The leaders of Scotland’s political parties are heading to the polls to cast their own votes in the Scottish Parliament election.
Scottish Labour leader Anas Sarwar voted at his local polling station at Pollokshields Burgh Hall in Glasgow on Thursday morning.
Mr Sarwar is standing against First Minister Nicola Sturgeon in the Glasgow Southside constituency, which includes Pollokshields.
Flanked by his wife and four-year-old son, Mr Sarwar was in a buoyant mood, chatting with voters and answering questions from journalists.
He said he used both votes for Scottish Labour and urged other voters to do the same.
Ms Sturgeon has already voted by post but joined SNP candidate Roza Salih at Annette Street Primary School polling station in Govanhill, Glasgow, to lend her support and meet a Syrian family as they cast their ballots.
This year’s poll is the first in which people with refugee status are entitled to vote, and the SNP leader said it is “great we’ve got everybody who lives here able to vote”, adding it is an “exciting” and “special thing to do”.

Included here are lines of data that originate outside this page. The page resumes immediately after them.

(** * Inventory simulator: the day loop of [run_simulation] and the policy
      formulas of [main.py], embedded and verified.

    Numbers.  Python [int]s that stay integers ([days], [lead_time],
    [avg_daily_demand], [demand_std], the drawn [demand], the stockout
    counter, the delivery countdown) are [Z].  Quantities that may hold a
    float ([inventory], [on_order], [reorder_point], [order_quantity]) are
    exact rationals [Q], compared by value as Python compares numbers; the
    rounding of binary floating point is not modelled.  The reorder-point
    formula needs a square root and the normal quantile, and lives in [R]. *)

From Stdlib Require Import ZArith QArith List Bool Lia Lqa.
From Stdlib Require Import Reals Qreals Lra Epsilon Classical_Prop.
Import ListNotations.

Local Open Scope Z_scope.

(** ** The random source

    [random.randint(a, b)] reads the shared generator, advances it, and
    returns an integer of the closed range [a..b]; on an empty range it
    raises [ValueError].  The generator is an arbitrary sequence of raw
    integers with a read position, so that every outcome of every draw is
    the outcome under some generator. *)

Module Rng.

Record t : Type := mk { entropy : nat -> Z; cursor : nat }.

Definition raw (g : t) : Z := entropy g (cursor g).

Definition advance (g : t) : t := mk (entropy g) (S (cursor g)).

Definition randint (a b : Z) (g : t) : option (Z * t) :=
  if a <=? b then Some (a + raw g mod (b - a + 1), advance g) else None.

(** A generator that replays a fixed list of raw values, then zeros. *)
Definition of_list (l : list Z) : t := mk (fun i => nth i l 0) 0.

(** A generator whose every raw value is [z]. *)
Definition const (z : Z) : t := mk (fun _ => z) 0.

End Rng.

(** ** Computations that read the random source and may raise *)

Definition M (A : Type) : Type := Rng.t -> option (A * Rng.t).

Definition ret {A} (a : A) : M A := fun g => Some (a, g).

Definition bind {A B} (m : M A) (k : A -> M B) : M B :=
  fun g => match m g with
           | Some (a, g') => k a g'
           | None => None
           end.

Notation "x <- m ;; k" := (bind m (fun x => k))
  (at level 61, m at next level, right associativity).

(** ** The simulation engine *)

(** The two module-level names [run_simulation] reads without receiving them
    as arguments. *)
Record globals : Type := Globals {
  avg_daily_demand : Z;
  demand_std : Z
}.

(** The local variables of [run_simulation] that live across iterations. *)
Record state : Type := State {
  inventory : Q;
  on_order : Q;
  days_until_delivery : Z;
  stockouts : Z;
  inventory_levels : list Q
}.

Definition demand_low (G : globals) : Z :=
  Z.max 1 (avg_daily_demand G - 2 * demand_std G).

Definition demand_high (G : globals) : Z :=
  avg_daily_demand G + 2 * demand_std G.

(** [demand = random.randint(max(1, avg - 2*std), avg + 2*std)] *)
Definition draw_demand (G : globals) : M Z :=
  Rng.randint (demand_low G) (demand_high G).

(** [if days_until_delivery == 1: inventory += on_order; on_order = 0] *)
Definition delivery_check (s : state) : state :=
  if days_until_delivery s =? 1
  then State (inventory s + on_order s) 0 (days_until_delivery s)
             (stockouts s) (inventory_levels s)
  else s.

(** [if inventory >= demand: inventory -= demand
     else: stockouts += 1; inventory = 0] *)
Definition fulfil (demand : Z) (s : state) : state :=
  if Qle_bool (inject_Z demand) (inventory s)
  then State (inventory s - inject_Z demand) (on_order s)
             (days_until_delivery s) (stockouts s) (inventory_levels s)
  else State 0 (on_order s) (days_until_delivery s)
             (stockouts s + 1) (inventory_levels s).

(** The guard of the reorder branch: [inventory <= reorder_point and on_order == 0]. *)
Definition places_order (reorder_point : Q) (s : state) : bool :=
  Qle_bool (inventory s) reorder_point && Qeq_bool (on_order s) 0.

(** [if inventory <= reorder_point and on_order == 0:
        on_order = order_quantity; days_until_delivery = lead_time
     elif days_until_delivery > 0: days_until_delivery -= 1] *)
Definition reorder (reorder_point order_quantity : Q) (lead_time : Z)
    (s : state) : state :=
  if places_order reorder_point s
  then State (inventory s) order_quantity lead_time
             (stockouts s) (inventory_levels s)
  else if 0 <? days_until_delivery s
  then State (inventory s) (on_order s) (days_until_delivery s - 1)
             (stockouts s) (inventory_levels s)
  else s.

(** [inventory_levels.append(inventory)] *)
Definition record (s : state) : state :=
  State (inventory s) (on_order s) (days_until_delivery s) (stockouts s)
        (inventory_levels s ++ [inventory s]).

She also posed for a photo with a dog called Elsa outside the school and recorded a video message for the interpreter for the Syrians, whose mother is unwell with Covid-19.
Scottish Greens co-leader Patrick Harvie cast his ballot at Notre Dame Primary School in Glasgow’s west end.
Arriving on his bike, Mr Harvie posed for press photographers before entering the polling station, wearing a face mask bearing the LGBT rainbow flag.
After casting his vote, and at the behest of the photographers, Mr Harvie rode a bike pulling a small billboard adorned with his face.
His fellow Greens co-leader Lorna Slater voted at a primary school in Edinburgh.
Scottish Conservative leader Douglas Ross voted in Moray, while Alba Party leader Alex Salmond cast his ballot in Strichen, Aberdeenshire.
Scottish Liberal Democrat leader Willie Rennie has already voted by post.